While jazz traditionalists who hated most of what Miles recorded in the '80s won't find much to like here either, those who enjoyed "Tutu" will probably admire his last effort as well.

Actually, while "Tutu" was Miles' first attempt at marrying his sweet horn playing to the electronic keyboards and dance rhythms of '80s-style Top-40 music, it was a fairly tame album by contemporary standards. "doo-bop" is not, and comes close to achieving for a fusion of rap and jazz what "Bitches' Brew" did for rock-and-jazz fusion almost a quarter century ago.

On several songs, the multilayered Afro-based rhythms and American jazz instrumental melodies combine for a sound very near what African highlife musician Fela Kuti and American jazz vibraphonist Roy Ayers achieved in a collaboration in the late '80s. This is especially true of "The Doo Bop Song."

Despite this being a rap-jazz fusion album, only three of the songs have lyrics. On these three songs, Easy Mo Bee and fellow rappers J.R. and A.B. Money show excellent musical judgement and timing, with near-perfect interplay between vocals and trumpet.
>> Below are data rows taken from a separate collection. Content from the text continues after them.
(** C1, as the code has it.  With the [N/A] cell read as a missing value the
    column is classified numeric, the four numbers are pooled, and the
    statistics stored for the column have count 4 and mean 65000. *)
Theorem salary_scenario rt :
  let result := analyze_excel_data rt (salary_input salary_decoded) in
  detect_column_type rt (Series_of salary_decoded) "Salary" = numeric_t
  /\ Charts.numeric (Analysis.charts_data result) !! "Salary"
     = Some [50000%Q; 60000%Q; 70000%Q; 80000%Q]
  /\ exists stats,
       (Analysis.detailed_analysis result !! "hr.xlsx")
         ≫= (fun fa => FileAnalysis.numeric_stats fa !! "Salary")
       = Some stats
       /\ NumericStats.count stats = 4
       /\ (NumericStats.mean stats == 65000)%Q.
Proof.
  intros result. split; [by vm_compute|]. split; [by vm_compute|].
  eexists. split; [by vm_compute|]. split; by vm_compute.
Qed.

(** The upload handler cleans nothing away from the salary sheet and hands
    the engine's result back. *)
Example salary_upload_response :
  upload_excel plain_runtime (Some (salary_upload salary_decoded))
  = Success (analyze_excel_data plain_runtime (salary_input salary_decoded)).
Proof. by vm_compute. Qed.

(** C3, as the spec states it, fails for a name that also holds a date
    keyword: [vendor_id] holds [end], the integers parse as timestamps, and
    the classifier answers [date]; so it does for [Attendance], a name
    without [id], [code] or [number]. *)
Lemma integer_id_with_date_keyword_is_date :
  (8 # 10 < ratio (length (unique (Int <$> [1; 2; 3]%Z))) 3)%Q
  /\ PyStr.contains "id" (column_name_lower "vendor_id") = true
  /\ detect_column_type plain_runtime (SInt [1; 2; 3]%Z) "vendor_id" = date_t
  /\ PyStr.any_in id_keywords (column_name_lower "Attendance") = false
  /\ detect_column_type plain_runtime (SInt [1; 2; 3]%Z) "Attendance" = date_t.
Proof. by vm_compute. Qed.
(* ===== verification/_CoqProject ===== *)
-Q . S2P
Prelude.v
Codec.v
Contract.v
Encoding.v
GoLib.v
Kv.v
BoltTypes.v
BoltService.v
BoltQueries.v
BoltSpec.v
BoltRefine.v
BoltChunks.v
BoltApply.v
BoltReads.v
BoltProps.v
BoltWitness.v
Disk.v
Stores.v
StoreFacts.v
StoreProps.v
Raft.v
RaftVotes.v
RaftElection.v
RaftInstances.v
RaftLog.v
RaftProps.v
RaftWitness.v
RaftSpec.v
RaftSpecSafety.v
RaftLogStore.v
RaftNode.v
RaftRuns.v
RaftRefine.v
RaftAck.v
RaftSafety.v
ReplicaProps.v
RaftSafetyWitness.v
Sha256.v
ChunkService.v
ChunkFacts.v
ChunkProps.v
WritePath.v
WriteFacts.v
WriteProps.v
WriteWitness.v
Messages.v
Requests.v
RequestProps.v
Server.v
Wire.v
WireCodecs.v
RaftLoop.v
ServerProps.v
Client.v
ClientFacts.v
ClientProps.v
ClientOps.v
ClientPaths.v
BoltPaths.v
InMemory.v
InMemoryProps.v
LegacyRaft.v
LegacyProps.v
EtcdCluster.v
EtcdProps.v
RaftCluster.v
RaftClusterProps.v
NodeConfig.v
NodeBuild.v
Observability.v
Mcp.v
System.v
SystemProps.v
SystemWitness.v
Story.v
StoryProps.v
Smoke.v
StoryWitness.v
Bench.v
Harness.v
(* ===== verification/Prelude.v ===== *)
(** * Sandstore: a verification development

    Sandstore is a distributed file system in Go.  A node holds a metadata
    database, a Raft replicator that keeps the databases of all nodes equal, a
    chunk service that keeps file data on disc, and a server that turns client
    requests into calls of these parts.  This library models them as functions
    on explicit states and proves what makes them correct.

    ** The program and its model

    - Shared data ([Contract.v]): the structs of [topology/contract/types.go],
      [internal/metadata_service/types.go] and [ops.go],
      [raft_replicator/types.go], [orchestrators/protocol/protocol.go] and
      [cluster_service.go].
    - Bolt metadata service
      ([internal/metadata_service/bolt/bolt_metadata_service.go]): [BoltTypes.v]
      (buckets, key encodings, chunk rows), [BoltService.v] (opening, recovery,
      the appliers of log entries), [BoltQueries.v] (reads, local writes,
      snapshots, and the methods that propose through the replicator).  The
      bbolt store is the class [Bbolt] of [Kv.v] with laws; [gmap_bbolt] is an
      instance.
    - Durable Raft ([internal/metadata_replicator/durable_raft]): [Disk.v]
      (CRC-32, [writeFileAtomically] as system calls with faults and crashes),
      [Stores.v] ([stores.go]: stable, snapshot and log stores), [Raft.v]
      ([replicator.go]: one function per critical section, over the store
      interfaces of [models.go] as classes).  [RaftInstances.v] plugs the file
      stores and the Bolt service into it.  [RaftLoop.v] is [runEventLoop] with
      its clock: tickers, timer resets, election timeouts, and the goroutines
      that replicate to a peer.
    - Chunk service
      ([internal/chunk_service/local_disc/local_disc_posix_chunk_service.go]):
      [ChunkService.v], with SHA-256 of [Sha256.v].
    - Orchestrators and server ([internal/orchestrators],
      [internal/server/hyperconverged]): [WritePath.v] has placement, endpoint
      resolution, data plane, transaction coordinator, the file operations of
      the control plane, and [handleWrite] and [handleRead].  The metadata
      service is the class [MetadataService] there; [WriteProps.v]
      implements it by the Bolt service.  [Messages.v] has the requests
      ([internal/server/messages.go]) and what a transport returns; [Server.v]
      the consensus handler, the namespace methods of the control plane
      (module [ControlPlaneOps]) and [handleMessage] with all its handlers.
    - Communicators ([internal/communication/grpc] and [http]): [Wire.v], with
      the registry of payload types; [WireCodecs.v] has concrete codecs.
    - Client library ([clients/library]): [Requests.v] (error translation, the
      hyperconverged router, the request manager with its retries), [Client.v]
      (descriptors, buffered writes and their split at chunk boundaries) and
      [ClientOps.v] (paths, and every operation from [Open] to [Stat]).
    - In-memory metadata service
      ([internal/metadata_service/inmemory/inmemory_posix_metadata_service.go]):
      [InMemory.v], a second implementation of the namespace.
    - Legacy Raft ([internal/metadata_replicator/raft_replicator]):
      [LegacyRaft.v], one function per critical section.
    - Cluster services ([internal/cluster_service]): [EtcdCluster.v]
      ([etcd/etcd_cluster_service.go], over the class [EtcdClient]) and
      [RaftCluster.v] ([raft/raft_cluster_service.go]).
    - Node ([servers/node], [cmd/sandstore]): [NodeConfig.v], the configuration
      and the address a node reports for the leader; [NodeBuild.v], the options
      of [main], [Build], and [Start] and [Stop] of the server, the control plane
      and the metadata service.
    - Logging and metrics ([internal/log_service], [internal/metrics]):
      [Observability.v].
    - Clients: [Story.v] ([clients/client], a story of requests that checks every
      answer), [Smoke.v] ([clients/open_smoke], a test of every operation of the
      client library), [Mcp.v] ([clients/mcp], tools that send file requests) and
      [Bench.v] ([clients/bench], workers and percentiles).  [Harness.v] has the
      programs that drive a cluster from outside: the durability test
      ([clients/durability_smoke]) and the helpers of [integration/cluster].
    - The whole path: [System.v] puts a client, the request manager, gRPC, the
      server and the Bolt service of a leader together.

    How they interact: a client sends a message through the request manager to
    the node it takes for the leader; the communicator decodes it by its type
    and calls [handleMessage]; metadata requests go to the control plane and
    the metadata service, which reads its database or proposes a log entry to
    the replicator, which applies committed entries to the database; reads and
    writes of data take their placement from the cluster service and go to the
    chunk services of the chosen nodes in two phases.

    Shared tools: this file (errors, results and their notation, machine
    integers, bytes, lists, tactics and hints), [Codec.v] (codecs with a
    round-trip law and a concrete serializer), [Encoding.v] (byte orders,
    decimal ids, keys), [GoLib.v] (pieces of packages strings and path).

    ** Conventions

    A Go [(T, error)] is a [result T]; a panic is a value of it.  A method that
    changes state returns the state after it, also on an error.  Integers are
    [Z] with [u64] and [i64] where they can wrap.  The clock, random ids,
    faults of the file system and the outcomes of messages are arguments.  A
    goroutine that a function starts is an effect in its result.

    ** What the theorems show

    - [BoltSpec.v], [BoltRefine.v], [BoltChunks.v], [BoltApply.v], [BoltReads.v],
      [BoltProps.v]: an abstract namespace of inodes and entries; every log
      entry within the limits of the store refines a function on it, errors
      included, also when a restart applies the log a second time ([serving]);
      a log that is applied once to a new database leaves a well-formed
      namespace; what creates, removes, renames, inode updates, listings, path
      lookups, access checks and chunk intents do, seen through the reads;
      failed entries change nothing; applying is deterministic.
    - [StoreFacts.v], [StoreProps.v]: the log store as a map with a compacted
      prefix; what a restart can find after a crash at any point of a write.
    - [RaftVotes.v], [RaftElection.v], [RaftLog.v], [RaftProps.v]: election
      safety and one vote per term over all runs of a cluster with loss,
      reordering, failing stable writes and restarts; log matching and the
      consistency check at a follower; commitment by quorum at a leader; the
      order of application.
    - [RaftSpec.v], [RaftSpecSafety.v], [RaftLogStore.v], [RaftNode.v],
      [RaftRuns.v], [RaftRefine.v], [RaftAck.v], [RaftSafety.v]: safety of the
      replicated log.  [RaftSpec.v] is an abstract protocol (terms, votes, logs,
      acknowledgements), [RaftSpecSafety.v] its invariants up to leader
      completeness; [RaftLogStore.v] and [RaftNode.v] relate the stores and the
      critical sections of a node to it, [RaftRuns.v] are the runs of a cluster
      of replicators with lost, reordered and repeated messages and restarts,
      and [RaftRefine.v] the simulation.  [RaftSafety.v] draws the consequences
      for the code: logs match, committed entries agree and survive, a proposal
      whose caller was told of a success survives ([RaftAck.v]), and replicas
      apply the same entries.  [ReplicaProps.v]: with the Bolt service as state
      machine, replicas that were started with equal databases and have applied
      equally many entries answer every read alike; and a leader's snapshot,
      from its compaction to its installation at a follower, carries the
      database over.  [RaftSafetyWitness.v] is a run of three replicas.
    - [RaftLoop.v]: a leader whose heartbeats arrive keeps its followers from
      standing for election, and a node that hears nothing stands; the tickers
      take steps of [RaftRuns.v].
    - [NodeBuild.v]: a node that is stopped in a run and built again over its
      files and its database takes the step that a restart is in the runs above,
      so the theorems on runs hold for processes that are killed and started.
    - [ChunkFacts.v], [ChunkProps.v]: under the two-phase protocol only whole,
      committed writes are visible; a prepared write can be committed or aborted
      while the process runs, and is forgotten when the node is built again.
    - [WriteFacts.v], [WriteProps.v]: a write through the server is stored by
      every target as a splice into the old contents and read back with its
      chunk; reads ignore the offset within a chunk; placement is canonical.
    - [RequestProps.v]: mutations are not repeated unless they were rejected,
      retries are bounded, and a client finds the leader again.
    - [ServerProps.v]: every message type is registered with the struct that
      carries it, so what is sent is what a handler gets; which errors are lost
      on the way back.
    - [ClientFacts.v], [ClientProps.v], [ClientPaths.v]: what a descriptor sends
      is the stream that was written to it, in requests within chunks; accepted
      paths split and join.
    - [BoltPaths.v], [SystemProps.v], [SystemWitness.v]: from the client through
      to the database: what [Mkdir] makes [Stat] finds, [ListDir] ends and is
      complete, opens of one path agree, missing paths are reported as such.
    - [InMemoryProps.v]: the appliers of the in-memory service refine the same
      namespace as those of the Bolt service, but for the errors they tolerate,
      on commands that keep a tree ([tree_op]); a rename into a file panics,
      pages can miss entries.
    - [LegacyProps.v]: the legacy replicator, over an applier that never panics,
      never panics on messages of its own kind, and an accepted request leaves
      the entries of the leader; a run in which an acknowledged command is lost.
    - [EtcdProps.v]: the node lists are the contents of etcd that the service
      read, changed by what its watch reported, so nodes that saw the same
      contents place chunks alike; a change between the first read and the watch
      is lost.
    - [Observability.v]: the log file has the events of a level that is enabled,
      in order; every observation that is declared has a histogram, and a
      histogram has the values that were observed.
    - [StoryProps.v], [StoryWitness.v]: [collectDir] ends and is complete, and
      the story of the client passes on the model of a new cluster of three
      nodes, and so do the parts of the smoke test on names and on small files
      and its race of eight workers.  [Mcp.v]: the tools report a success of
      requests that the server refuses.
    - [Bench.v]: percentiles computed in floating point are those of the nearest
      rank; a phase measures at most a thousand operations per worker.
    - [Harness.v]: loops that wait for a state end; the leader that a test waits
      for was named by two seeds in three rounds, whatever the order of a map;
      the state on which the nodes converge was shown by all of them.
    - [RaftClusterProps.v]: [net] addresses round-trip, node ids stay unique,
      replication needs a majority; a late vote elects a second leader.
    - [NodeConfig.v]: accepted configurations are usable; the external address
      of the leader is that of the node that answers.
    - [BoltWitness.v], [RaftWitness.v], [WriteWitness.v]: concrete runs, and
      theorems on runs in which the code loses writes, skips entries, replays
      operations, misplaces sparse writes or never commits.

    ** Bounds and fuel

    Loops are structural recursions, except: digits of a number (20, enough for
    64 bits), blocks of SHA-256 (the length of the input, as each block is not
    empty), the scan of the commit index and the application of entries (the
    distance of the indexes they run over, proved enough in [RaftLog.v] and,
    for the legacy replicator, one step for each index of the range), the
    requests of a flush (the length of the payload, as each has a byte), the
    pages of a listing (n/100+1 for n entries, proved enough in
    [SystemProps.v]; n+1 for pages of any size, in [StoryProps.v]), the attempts
    of a request (three, as in the code) and the rounds of a loop that waits for
    a deadline (one more than fit before it, proved enough in [Harness.v]).

    ** Assumptions

    The JSON and gob codecs satisfy decode-after-encode (strings that are not
    UTF-8 included); bbolt satisfies the laws of [BboltLaws]; reads of files
    fail only when the file is missing; cluster membership is fixed in the
    election and log theorems; in the runs of [RaftRuns.v] no log is compacted
    and no snapshot is sent, a node whose write failed stops, and terms and
    indexes stay below 2^63; etcd reads and watches as [EtcdLaws] and [change] say;
    critical sections are atomic, as the locks make them;
    chunk and transaction ids contain no underscore, as UUIDs do not.

    Sets of states and commands that theorems speak of: [reachable] services
    were never restarted, so that every entry was applied once, and the entries
    were [proposable], with an unused inode id in a create.  The program's own
    restart applies the log to the old database again: [serving] has these
    restarts, [applicable] the entries it applies, and [replay_is_not_idempotent]
    is a run in which such a restart destroys a file.  [recovers], a restart in
    the runs of [RaftRuns.v], lets the state machine be any; theorems that need
    it say which database a node was started with.  [cstep] of [ChunkFacts.v]
    allows both [boot], which is what the program does, and [restart] with the
    index rebuilt by [Start], which it never calls.

    Simplifications of the data: an inode type is one of the two constants of
    [types.go]; an error that a server sends is its code, without the text;
    operations of the chunk service are atomic, reads and prepares included;
    [bolt_metadata], the service behind the write path, applies a command when
    it is proposed, as after its replication; [change] is what an etcd watch
    reports.

    ** Not modelled

    Sockets and the protocol libraries below the communicators, generated code,
    the calls that log and observe inside the other components, timers other
    than those of the durable replicator's loop, and the tests of the durability
    program that stop nodes from goroutines beside the client.  Goroutines of the
    smoke test and of the benchmark interleave at operations of the client
    library, not at their requests. *)

From stdpp Require Import sorting.
From stdpp Require Import base gmap strings list fin_maps numbers.
From Stdlib Require Import Strings.Byte.
From Stdlib Require Strings.String.

Declare Scope go_scope.
Delimit Scope go_scope with go.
On each, the lyrics are kept short to give Miles plenty of solo room.

And each of the lyrics serves as an ode to Miles; the younger generation giving a nod of thanks and acknowledgement of debt to an established master.

For instance, the lyrics on "Blow":

Here I am Easy Mo Bee, kickin' it live
With the legendary Miles Davis
Just my favorite
And his trumpet can't be played with, tampered with
Or picked up and thrown to the pavement

What makes "doo-bop" work so well is not only Easy Mo Bee's obvious knowledge of and respect for Miles' work, but Miles' ability to play over any rhythm, to sustain any groove. Too, it is obvious that Miles was having fun here; that sense of adventure shines through in his playing, which was as sharp and focused as when he first started out some four decades ago.

It is likely that "doo-bop" will help redefine rap and jazz in the post-Miles world. By not only associating his name with rap, but producing a stellar album of vision and taste, Miles will bring mainstream critical attention to a music form too often defined in terms of its most crass and base practitioners. (Of course, those critics who have been listening with an open mind to artists such as Tone Loc, Trouble Funk and Run DMC rather than hatemongers such as Sister Souljah or Ice T needed no convincing of the value of rap in the first place.)

Just as importantly, Miles may have given mainstream jazz the nudge it needed to begin exploring again. While the neo-traditionalists – people such as Wynton Marsalis, Harry Connick Jr. and Ray Anderson – have to now dominated the latest generation of jazz musicians, Miles' foray into rap should provide the rebels of this generation the wedge they need to get the recording companies to give them a shot.

Perhaps jazz should revert to its big band roots and become, once again, the dance music of a generation. Were the Basie and Ellington bands inferior to the dry esoterica of the cool and be-bop bands simply because the audience could dance to the swing of their music? By adopting the exciting rhythms of rap and contemporary Latin and African musics (which Dizzy Gillespie has spent the last 20 years doing), jazz can once again make itself relevant to youth without sacrificing any of the artistic idealism represented by the tradition of improvisational solos.

If our choices in jazz are, and lately they have seemed to be, the brilliant but timeworn playing of the neo-traditionalists or the shallow pseudo-jazz pop sounds of charlatans such as Kenny G, Spyro Gyra and David Sanborn, then jazz needs every infusion of originality and daring it can get. "doo-bop" is a very much needed kick in the rear for jazz.

For the last decade, jazz has been focused on its past. Once again, Miles has, through a combination of sheer force of talent and artistic courage, forced our attention to the future.

Even from the grave, Miles Davis is on the forefront of jazz, showing us the way.